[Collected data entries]
Segment Open

(** C16: An honest miner's work is credited, whatever was sent before it. Take a job the
    gateway built from the pool's configuration, with a tag that does not read as the
    push of the pool's id, and from the split of valid outputs the pool dictated for its
    tip, some of which the job pays, on a template that leaves room for a coinbase and
    whose bits, height and least time are those the pool's node gives for the next block,
    where it gives any. Whatever
    sections the gateway has sent and the pool installed so far, the message [send_share]
    makes of a share on the job is accepted by the pool, if the share's header meets the
    target it is sent under, that target is within the pool's bounds, the pool has not
    evicted the job nor taken the hash before, the key behind the job's commitment is
    still the pool's secret, the template's time is within [NTIME_WINDOW_SECS] of the
    pool's clock, and the username is not empty, not too long, printable and does not
    begin with a dot. Then its hash is the one the gateway computed, the coinbase is the
    job's, to the split goes at least what the gateway included of it and to the pool the
    rest of the template's value, and without a key in the header the block is the same
    bytes at both ends. *)
Theorem mined_share_is_credited (job_of : Z -> Job) (n : nat) (p : SharePolicy) (v : Verifier) (cfg : JobConfig)
    (j : JobInputs) (id : Z) (d : DictatedSplit) (b : Job) (unix_now created : Z) (users : UserConfig) (t : JobTable)
    (s s2 : ShareSession) (q : QueuedShare) (sent_now : Z) (m : PowSubmit) (abw : option AbwSlotState) (now : Z) :
  told job_of n p (sent_sections s) v -> pooled_inputs v cfg j id d ->
  protocol_job_slots cfg = Z.of_nat n -> (1 <= n <= 256)%nat ->
  build_job cfg j unix_now created = Some (Ok b) -> job_of (serial b) = b -> 0 < output_values (coinbaser_outputs b) ->
  send_share users t s q sent_now = Some (s2, Some m) -> mined v b q m abw now ->
  exists v2 r, verify v m abw now = Some (v2, Ok r) /\
    rb_raw_pow_hash r = job_raw_pow_hash b (queued_header q) /\
    full_coinbase b Pooled (queued_target_byte q) = Some (rb_coinbase_tx r) /\
    rb_difficulty r = difficulty m /\
    output_values (coinbaser_outputs b) <= rb_paid_to_split r /\
    rb_paid_to_split r + rb_paid_to_pool r = tmpl_coinbase_value (in_template j) /\
    (job_abw b = None -> rb_header r = serialize (queued_header q)).
Proof.
  intros Ht Hin Hn Hr Hbuild Hof Hpays Hsend [[Eq Ek] (e & ntime & nonce & He & Hlt & Hln & Hsub) Hwork Htb Hkey Huser Htime Hlive Hfresh].
  destruct (build_job_spec cfg j unix_now created) as (r0 & Er & Hb). rewrite Er in Hbuild. injection Hbuild as ->. specialize (Hb b eq_refl).
  pose proof (job_sendable v cfg j id d b job_of n Hin Hb Hn Hr Hof) as Hs. pose proof (told_ok _ _ _ _ _ Ht) as Htold. pose proof Htold as [_ Hv Hsync _ _].
  apply send_share_inv in Hsend as (x & sent & jp & cp & Hx & Hsec & _ & Em). subst b.
  set (u := for_wire _ _ _) in Em.
  destruct (submitted_fields _ _ _ _ _ _ _ Hsub) as (Ee & Et & Ef). rewrite Ee in Hx.
  destruct (job_is_honest v cfg j id d _ Hin Hb Hpays) as (script & i & Hc & Hj).
  set (key := match job_abw (queued_job q), abw with Some a, Some keys => fst <$> key_for keys (assigned_slot a) | _, _ => None end).
  assert (key_for_job (queued_job q) key) as Hkj.
  { unfold key_for_job, key. destruct (job_abw (queued_job q)) as [a|], abw as [keys|]; try done. by destruct Hkey as (k & -> & Hk). }
  rewrite <- Ek in Hsub.
  destruct (pool_header q e ntime nonce x u jp cp key Hsub He Hx Hlt Hln Hkj) as (tx & h & Htx & Hh & Hhash & Hser).
  assert (subsidy_only m = false) as Hso by (rewrite Em; cbn [pow_submit subsidy_only]; by destruct (queued_prefix q)).
  assert (honest_share v m abw now (job_section (queued_job q)) (section (pooled_coinbase (queued_job q))) tx key h) as Hshare.
  { rewrite <- Em, Ek in *. rewrite Hso in Hh. constructor; rewrite ?Hhash; try done.
    - pose proof (sections_resolve job_of n _ v q x u sent jp cp Hv Hsync Hs Hsec) as Hres. by rewrite Ek, <- Em in Hres.
    - split_and!; [rewrite Em; apply Hs|rewrite Em; cbn [pow_submit coinbase_id]; by rewrite Ek|done].
    - by rewrite Em.
    - unfold key. rewrite Em. cbn [pow_submit ShareMsg.abw_slot]. destruct (job_abw (queued_job q)) as [a|], abw as [keys|]; try done.
      destruct Hkey as (k & Hkey & _). exists (assigned_slot a), k. by rewrite Hkey.
    - by rewrite Em.
    - rewrite Em. by erewrite sent_block_time.
    - intros next mt Hn1 Hm. rewrite Em. erewrite sent_block_time by done. rewrite (jb_section _ _ _ Hb) in Hn1. cbn [ShareMsg.prev_hash] in Hn1.
      destruct (pi_next _ _ _ _ _ Hin next Hn1) as (_ & _ & Hmin). rewrite (jb_template _ _ _ Hb). by apply Hmin.
    - by rewrite Hfresh, andb_false_r.
    - rewrite Em. by eapply room_left. }
  destruct (honest_share_accepted v m abw now d _ _ _ _ _ tx key h Hv Hc Hj Hshare)
    as (v2 & r & kept & Hver & Hraw & _ & Hhead & Hctx & Hdiff & Hpaid & Htot & _).
  exists v2, r. split_and!; [done|by rewrite Hraw|rewrite Hctx; unfold full_coinbase; by rewrite <- Htx, Ek|done..|].
  intros Habw. rewrite Hhead. apply Hser. unfold key. by rewrite Habw.
Qed.
(* ===== verification/Publish.v ===== *)
(** Serving work ([gateway/src/publish.rs], with [template/waker.rs], what
    [template/poller.rs] decides and [Gateway::publish] of [gateway.rs]): the template
    thread and the session thread build jobs of one template each and publish them to one
    table. A thread is the list of what it is yet to do, one item for each lock it takes,
    and the steps of the two interleave in any order. The sleep between the two
    publications of a job is the steps that come in between. *)
From S2P Require Import Prelude Reader Hex Bitcoin Target Messages Coinbaser AbwSlots Config.
From S2P Require Import Template NotifyId GatewayAbw GatewayJob GatewayPool GatewayShares.

(** ** What wakes the template thread *)

Inductive PendingBlock := AnyBlock | NamedBlock (hash_hex : bytes).
Record PendingWakes := { wake_block : option PendingBlock; rebuild_requested : bool; refresh_requested : bool }.
Inductive Wake := BlockWake (hash_hex : option bytes) (rebuild : bool) | RebuildWake | RefreshWake | TimeoutWake.

Definition wakes_default : PendingWakes := {| wake_block := None; rebuild_requested := false; refresh_requested := false |}.

Definition pending_hash (b : PendingBlock) : option bytes := match b with AnyBlock => None | NamedBlock h => Some h end.

Definition raise_block (p : PendingWakes) (hash_hex : option bytes) : PendingWakes :=
  {| wake_block := Some match hash_hex, wake_block p with
                        | Some h, (None | Some (NamedBlock _)) => NamedBlock h
                        | _, _ => AnyBlock
                        end;
     rebuild_requested := rebuild_requested p; refresh_requested := refresh_requested p |}.

Definition request_rebuild (p : PendingWakes) : PendingWakes :=
  {| wake_block := wake_block p; rebuild_requested := true; refresh_requested := refresh_requested p |}.

Definition request_refresh (p : PendingWakes) : PendingWakes :=
  {| wake_block := wake_block p; rebuild_requested := rebuild_requested p; refresh_requested := true |}.

(** Whether the wait ends before its timeout. *)
Definition woken (p : PendingWakes) : bool := is_some (wake_block p) || rebuild_requested p || refresh_requested p.

(** What [wait] returns once it ends, and what it leaves. *)
Definition take_wake (p : PendingWakes) : PendingWakes * Wake :=
  (wakes_default,
   match wake_block p with
   | Some b => BlockWake (pending_hash b) (rebuild_requested p)
   | None => if rebuild_requested p then RebuildWake else if refresh_requested p then RefreshWake else TimeoutWake
   end).

(** ** What the poller decides *)

Definition REPEAT_WINDOW : Z := 2500 * 10 ^ 6.
Definition NOTIFY_PATIENCE : Z := from_secs 4.

Inductive Action := BuildOn (new_block : bool) | Skip.
Inductive Wanted := Fetch | AwaitTip | Nothing.

Record Poller := {
  last_prev_hash : option bytes;
  no_blake2b_rule_reported : option Z;
  last_block_change_at : option Z;
  force_clean : bool;
}.

Definition poller_new : Poller :=
  {| last_prev_hash := None; no_blake2b_rule_reported := None; last_block_change_at := None; force_clean := false |}.

Definition classify (p : Poller) (t : Template) (now : Z) : Poller * Action :=
  let tip_changed := negb (bool_decide (last_prev_hash p = Some (tmpl_prev_hash t))) in
  let new_block := tip_changed || force_clean p in
  if negb (blake2b_rule t) then
    ({| last_prev_hash := Some (tmpl_prev_hash t);
        no_blake2b_rule_reported := if negb (bool_decide (no_blake2b_rule_reported p = Some (tmpl_height t)))
                                    then Some (tmpl_height t) else no_blake2b_rule_reported p;
        last_block_change_at := last_block_change_at p; force_clean := false |}, Skip)
  else
    ({| last_prev_hash := if tip_changed then Some (tmpl_prev_hash t) else last_prev_hash p;
        no_blake2b_rule_reported := no_blake2b_rule_reported p;
        last_block_change_at := if tip_changed then Some now else last_block_change_at p; force_clean := false |},
     BuildOn new_block).

Definition on_rebuild (p : Poller) : Poller :=
  {| last_prev_hash := last_prev_hash p; no_blake2b_rule_reported := no_blake2b_rule_reported p;
     last_block_change_at := last_block_change_at p; force_clean := true |}.

Definition poller_served (p : Poller) : option bytes := hash_to_display_hex <$> last_prev_hash p.

Definition on_block_notification (p : Poller) (hash_hex : option bytes) (now : Z) : bool :=
  match hash_hex with
  | Some h => negb (bool_decide (poller_served p = Some h))
  | None => negb (from_option (fun t => duration_since now t <? REPEAT_WINDOW) false (last_block_change_at p))
  end.

Definition on_wake (p : Poller) (w : Wake) (now : Z) : Poller * Wanted :=
  match w with
  | BlockWake hash_hex rebuild =>
    let p := if rebuild then on_rebuild p else p in
    (p, if on_block_notification p hash_hex now then AwaitTip else if rebuild then Fetch else Nothing)
  | RebuildWake => (on_rebuild p, Fetch)
  | RefreshWake | TimeoutWake => (p, Fetch)
  end.

(** [await_new_tip] over the reads of the best block, each with the time elapsed when it
    returned; none while the wait goes on. *)
Fixpoint await_new_tip (p : Poller) (reads : list (option bytes * Z)) : option bool :=
  match reads with
  | [] => None
  | (best, elapsed) :: reads =>
    match best with
    | None => Some true
    | Some h => if negb (bool_decide (poller_served p = Some h)) then Some true
                else if NOTIFY_PATIENCE <=? elapsed then Some (force_clean p) else await_new_tip p reads
    end
  end.

(** Whether a fetched template starts a new block ([run]): a tip no job was served on is
    announced as one. *)
Definition starts_block (t : JobTable) (tmpl : Template) (new_block : bool) : bool :=
  new_block || from_option (fun p => negb (bool_decide (prev_of (pub_job p) = tmpl_prev_hash tmpl))) true (current t).

(** ** What a thread is yet to do *)

Inductive BuildKind := Priority | Full (new_block : bool).

Definition announces_tip (b : BuildKind) : bool := match b with Priority => true | Full new_block => new_block end.

Inductive Task :=
| OnTemplate (t : Template) (new_block : bool) (cfg : option ClientConfig)
| Building (t : Template) (what : BuildKind) (cfg : option ClientConfig) (split : option CoinbaserResponse)
| MarkingOff (prev_hash : bytes)
| Assembling (t : Template) (what : BuildKind) (cfg : option ClientConfig) (split : option CoinbaserResponse)
    (abw : option AbwAssignment)
| Publishing (j : Job) (kinds : list CoinbaseKind)
| Requesting (t : Template) (new_block : bool) (cfg : ClientConfig)
| OnCoinbaser (pending : PendingCoinbaser) (split : option CoinbaserResponse)
| ReadingConfig (pending : PendingCoinbaser) (split : option CoinbaserResponse).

Segment Closed

→ **Your instructions**
Give back, word for word, only the lines above from the line holding "(s s2 : ShareSession)" to the line holding "rb_raw_pow_hash r = job_raw_pow_hash", both included.

→ **Exercise output**
    (s s2 : ShareSession) (q : QueuedShare) (sent_now : Z) (m : PowSubmit) (abw : option AbwSlotState) (now : Z) :
  told job_of n p (sent_sections s) v -> pooled_inputs v cfg j id d ->
  protocol_job_slots cfg = Z.of_nat n -> (1 <= n <= 256)%nat ->
  build_job cfg j unix_now created = Some (Ok b) -> job_of (serial b) = b -> 0 < output_values (coinbaser_outputs b) ->
  send_share users t s q sent_now = Some (s2, Some m) -> mined v b q m abw now ->
  exists v2 r, verify v m abw now = Some (v2, Ok r) /\
    rb_raw_pow_hash r = job_raw_pow_hash b (queued_header q) /\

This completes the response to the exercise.